The audit results indicate that conservation of electricity through the improvement in energy efficiency and the use of renewable energy would be the key for reducing carbon dioxide emission.

Methane is a kind of biogas for producing renewable energy. During the sewage treatment process, sludge will be produced. The sludge is further treated anaerobically in the digesters and methane is produced.

We utilise the biogas produced by this anaerobic process to generate electricity for the plant operation. Therefore, the demand of electricity supplied from the power station can be reduced by about 24% and reduce the carbon dioxide emission.

Apart from the utilisation of renewable energy, green plant are able to remove carbon dioxide through photosynthesis. Thus tree-planting has been carried out in the sewage treatment facilities to reduce the carbon dioxide emission.

Biotrickling Filter
Introduction
It is inevitable that malodorous gases such as hydrogen sulphide H2S are generated from the sewage treatment facilities during their operation. It has been a growing concern of DSD when there are increasing developments in their vicinity. To alleviate the odour problem, we install deodorisation systems to provide treatment of the foul gases from the identified odour sources.

Various Deodorisation Technologies
Three deodorisation technologies are commonly used for odour treatment in sewage treatment facilities, i.e. activated carbon adsorber, chemical scrubber and biological odour treatment processes.

Activated carbon adsorber is more commonly adopted for low H2S or odour level environment or used as secondary polishing unit in sewage treatment works. The malodorous gas is introduced in the adsorber vessel and blown through the caustic impregnated activated carbon bed where the contaminants are entrained and oxidized.

Chemical scrubber allows the contact of malodorous gas with a scrubbing solution. Odour contaminants are transferred from the gas stream to the scrubber liquid through adsorption, thereby oxidized by the scrubbing chemicals.

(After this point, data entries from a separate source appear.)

(** C9 (as amended). Pool object conservation: for a pool constructed with a
    non-negative initial size, in every state reachable through [get],
    [release] of any object and [release_all], the numbers of active and of
    inactive objects add up to [total_created]. *)
Theorem pool_conservation {T St : Type} `{EqDecision T}
    (factory_func : St → T * St) (reset_func : T → St → St)
    (initial_size : Z) (p : ObjectPool T) (s : St) :
  (0 ≤ initial_size)%Z →
  pool_reachable factory_func reset_func initial_size p s →
  pool_conserved p.
Proof.
  intros Hn Hreach. induction Hreach.
  - by apply ObjectPool_init_conserved.
  - by apply ObjectPool_get_conserved.
  - by apply ObjectPool_release_conserved.
  - by apply ObjectPool_release_all_conserved.
  - done.
Qed.

Lemma pool_conservation_witness :
  pool_conserved
    (ObjectPool_get (λ n : nat, (n, S n))
       (ObjectPool_init (λ n : nat, (n, S n)) 2 0%nat).1
       (ObjectPool_init (λ n : nat, (n, S n)) 2 0%nat).2).1.2.
Proof.
  apply (pool_conservation (λ n : nat, (n, S n)) (λ _ s, s) 2 _
           (ObjectPool_get (λ n : nat, (n, S n))
              (ObjectPool_init (λ n : nat, (n, S n)) 2 0%nat).1
              (ObjectPool_init (λ n : nat, (n, S n)) 2 0%nat).2).2).
  - lia.
  - apply reach_get, reach_init.
Defined.

(** C9 as stated fails: a pool constructed with initial size [-1] holds no
    object and reports [total_created = -1]. *)
Lemma negative_size_breaks_conservation :
  ¬ (∀ (initial_size : Z) (p : ObjectPool nat) (s : nat),
       pool_reachable (λ n : nat, (n, S n)) (λ _ s, s) initial_size p s →
       pool_conserved p).
Proof.
  intros H.
  specialize (H (-1)%Z _ _ (reach_init (λ n : nat, (n, S n)) (λ _ s, s) (-1)%Z 0%nat)).
  vm_compute in H. discriminate H.
Qed.

(** * Projectile pool *)

(** C10. [release_projectile] needs the discriminator component: for an
    object without an ["ink_slime"] component the call returns normally and
    leaves every sub-pool (and everything else) as it was. *)
Theorem release_projectile_without_ink_slime
    (projectile : ref) (pp : ProjectilePool) (w : World) :
  Entity_get_component "ink_slime" projectile w = None →
  ProjectilePool_release_projectile projectile pp w = Some (pp, w).
Proof. intros H. unfold ProjectilePool_release_projectile. by rewrite H. Qed.

Lemma release_projectile_without_ink_slime_witness :
  ProjectilePool_release_projectile 0%nat red_pool bare_world = Some (red_pool, bare_world).
Proof. apply (release_projectile_without_ink_slime 0%nat red_pool bare_world). reflexivity. Defined.

Lemma Entity_destroy_get_component (ct : string) (e : ref) (w : World) :
  Entity_get_component ct e (Entity_destroy e w) = None.
Proof.
  unfold Entity_get_component, Entity_destroy, set_entity, upd. simpl.
  by rewrite decide_True.
Qed.

(** The case the claim points at: a destroyed projectile has lost its
    components, so it is not returned to its pool. *)
Lemma release_projectile_after_destroy (e : ref) (pp : ProjectilePool) (w : World) :
  ProjectilePool_release_projectile e pp (Entity_destroy e w)
  = Some (pp, Entity_destroy e w).
Proof.
  unfold ProjectilePool_release_projectile. by rewrite Entity_destroy_get_component.
Qed.

(** * Spatial grid: construction *)

(** C8 (as amended). Construction of a grid fails exactly when the cell size
    is zero, where the integer division raises; every other cell size, the
    negative ones included, yields a grid with [width // cell_size + 1]
    columns and [height // cell_size + 1] rows. *)
Theorem SpatialGrid_init_fails_iff_zero (width height cell_size : Z) :
  (SpatialGrid_init width height cell_size = None ↔ cell_size = 0%Z) ∧
  ∀ g, SpatialGrid_init width height cell_size = Some g ↔
       (cell_size ≠ 0%Z ∧
        g = mkSpatialGrid width height cell_size
              (width / cell_size + 1) (height / cell_size + 1) ∅ ∅ 0 0 0).
Proof.
  unfold SpatialGrid_init. destruct (Z.eqb_spec cell_size 0) as [->|Hne].
  - split; [done|]. intros g. split; [done|]. by intros [? _].
  - split; [done|]. intros g. split.
    + by intros [= <-].
    + by intros [_ ->].
Qed.

(** C8 as stated fails: a negative cell size is accepted, and the grid it
    yields has a negative number of columns and rows. *)
Lemma SpatialGrid_init_negative_cell_size :
  ¬ (∀ width height cell_size : Z,
       (cell_size ≤ 0)%Z → SpatialGrid_init width height cell_size = None).
Proof. intros H. specialize (H 800 600 (-100))%Z. by discriminate H. Qed.

Example negative_cell_size_grid :
  SpatialGrid_init 800 600 (-100)
  = Some (mkSpatialGrid 800 600 (-100) (-7) (-5) ∅ ∅ 0 0 0).
Proof. reflexivity. Qed.

(** * Components and their back-reference *)

Lemma fold_on_remove (l : list cref) (w : World) :
  fold_left (λ w c, Component_on_remove c w) l w = w.
Proof. revert w. induction l as [|c l IH]; intros w; [done|]. simpl. apply IH. Qed.

Lemma Entity_destroy_comps (e : ref) (w : World) :
  comps (Entity_destroy e w) = comps w.
Proof. unfold Entity_destroy. by rewrite fold_on_remove. Qed.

Biological odour treatment uses microorganisms for dissolving the smelly substances in the gas. The major requirement of such a treatment technology is maintaining a suitable environment for growth of the required microorganisms. Therefore, its operation and maintenance costs are relatively low. Biotrickling filter uses the biological treatment technology to provide a very cost-effective and reliable solution for deodorisation.

Principles of Biotrickling Filter
Biotrickling filter uses biological odour treatment technology for treating malodorous gas. In biotrickling filter, the microorganism plays the main role for the entire deodorisation process. The microorganisms live in the air-permeable inert media inside the biotrickling filter tower. When the air stream passes through the media, the microorganisms can absorb and dissolve the smelly compounds to make the air clean.

Advantages of Biotrickling Filter

Biotrickling Filter Installations
The comparison of different types of deodorisation systems:

The first biotrickling filter deodorising system was installed at the Inlet Works of Shatin STW in July 2008. It is able to handle foul airflow up to 25,000 m3/hr with H2S level at 20 ppm.

With the satisfactory performance of the first biotrickling filter deodorising system, we decided to install more biotrickling filters at Shatin STW to treat the major odour sources at the primary sedimentation tanks, sludge digester overflow chambers, sludge holding tanks and sludge transfer pumping station. We will install more biotrickling filters at other sewage treatment facilities to better alleviate the odour problem.